◆ Given information ◆

────────────────

Lemma Add_held_sack m a q e r a' x :
  rx_wf m a → Add_held m a q e r a' → covered (segs a') x → ¬ covered (segs a) x →
  x < cont a' ∨ ∃ b l, sacks a' = b :: l ∧ b.1 ≤ x < b.2.
Proof.
  intros W Ha Hx Hn. unfold Add_held in Ha. destruct (window_head m a q e) as [h0 t0].
  destruct (atrim (segs a) h0 t0) as [[s h] t] eqn:Ht.
  destruct (atrim_spec _ _ _ _ _ _ _ Ht (wf_ordered _ _ W)) as (_ & _ & _ & Hsub & _).
  destruct Ha as [_ Ha]. destruct (Z.ltb_spec h t); [|by subst a'].
  destruct Ha as (sk & Ha' & Hfst). subst a'. cbn [segs cont sacks] in *.
  apply covered_ainsert in Hx as [Hx|(f & l & Hin & Hx)].
  - destruct Hfst as [?|(b & l & -> & ? & ?)]; [left; lia|right; exists b, l; split; [done|lia]].
  - destruct Hn. exists f, l. auto.
Qed.

(** ** Extraction *)

Fixpoint aextract (l : list seg) (n : Z) : list seg :=
  match l with
  | [] => []
  | (f, e) :: r => if n =? 0 then l else if e - f <=? n then aextract r (n - (e - f)) else (f + n, e) :: r
  end.

Lemma aextract_spec l lo n :
  ordered lo l → 0 ≤ n → (∀ x, lo ≤ x < lo + n → covered l x) →
  ordered (lo + n) (aextract l n) ∧
  (∀ x, covered (aextract l n) x ↔ lo + n ≤ x ∧ covered l x) ∧
  total (aextract l n) = total l - n ∧
  (∀ f e, (f, e) ∈ aextract l n → (f, e) ∈ l ∨ (f = lo + n ∧ ∃ f', (f', e) ∈ l ∧ f' ≤ f)).
Proof.
  revert lo n. induction l as [|[f e] r IH]; intros lo n Ho Hn Hc; cbn [aextract].
  { assert (n = 0) as -> by (destruct (Z.eq_dec n 0); [done|destruct (Hc lo ltac:(lia)) as (? & ? & Hin & _); by apply not_elem_of_nil in Hin]).
    conj; [done| |cbn; lia|by left]. intros x. pose proof (covered_nil x). tauto. }
  pose proof Ho as (Hlo & Hfe & Hr). destruct (Z.eqb_spec n 0) as [->|Hn0].
  { rewrite Z.add_0_r. conj; [done| |lia|by left]. intros x. split; [|tauto].
    intros Hx. split; [by eapply ordered_covered|done]. }
  assert (f = lo) as ->.
  { pose proof (Hc lo ltac:(lia)) as Hx. apply covered_cons in Hx as [Hx|Hx]; [lia|].
    apply (ordered_covered _ _ _ Hr) in Hx. lia. }
  destruct (Z.leb_spec (e - lo) n).
  - destruct (IH e (n - (e - lo)) Hr) as (H1 & H2 & H3 & H4); [lia| |].
    { intros x Hx. destruct (proj1 (covered_cons lo e r x) (Hc x ltac:(lia))); [lia|done]. }
    replace (e + (n - (e - lo))) with (lo + n) in * by lia. conj; [done| |cbn [total]; lia|].
    + intros x. rewrite H2, covered_cons. split; [tauto|]. intros [Hx [?|?]]; [lia|done].
    + intros f' e' Hin. destruct (H4 f' e' Hin) as [?|[-> (f2 & ? & ?)]]; [left; by right|].
      right. split; [done|]. exists f2. split; [by right|done].
  - conj; [cbn; conj; done || lia| |cbn [total]; lia|].
    + intros x. rewrite !covered_cons. split; [|intros [? [?|?]]; [left; lia|by right]].
      intros [?|Hx]; [split; [lia|left; lia]|]. split; [|by right].
      pose proof (ordered_covered _ _ _ Hr Hx). lia.
    + intros f' e' [[= -> ->]|Hin]%elem_of_cons; [right; split; [done|exists lo; split; [by left|lia]]|left; by right].
Qed.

────────────────

◆ Your assignment ◆
What belongs in the answer is each line from the listing above that contains "subst".

◆ Your solution ◆
  destruct Ha as [_ Ha]. destruct (Z.ltb_spec h t); [|by subst a'].
  destruct Ha as (sk & Ha' & Hfst). subst a'. cbn [segs cont sacks] in *.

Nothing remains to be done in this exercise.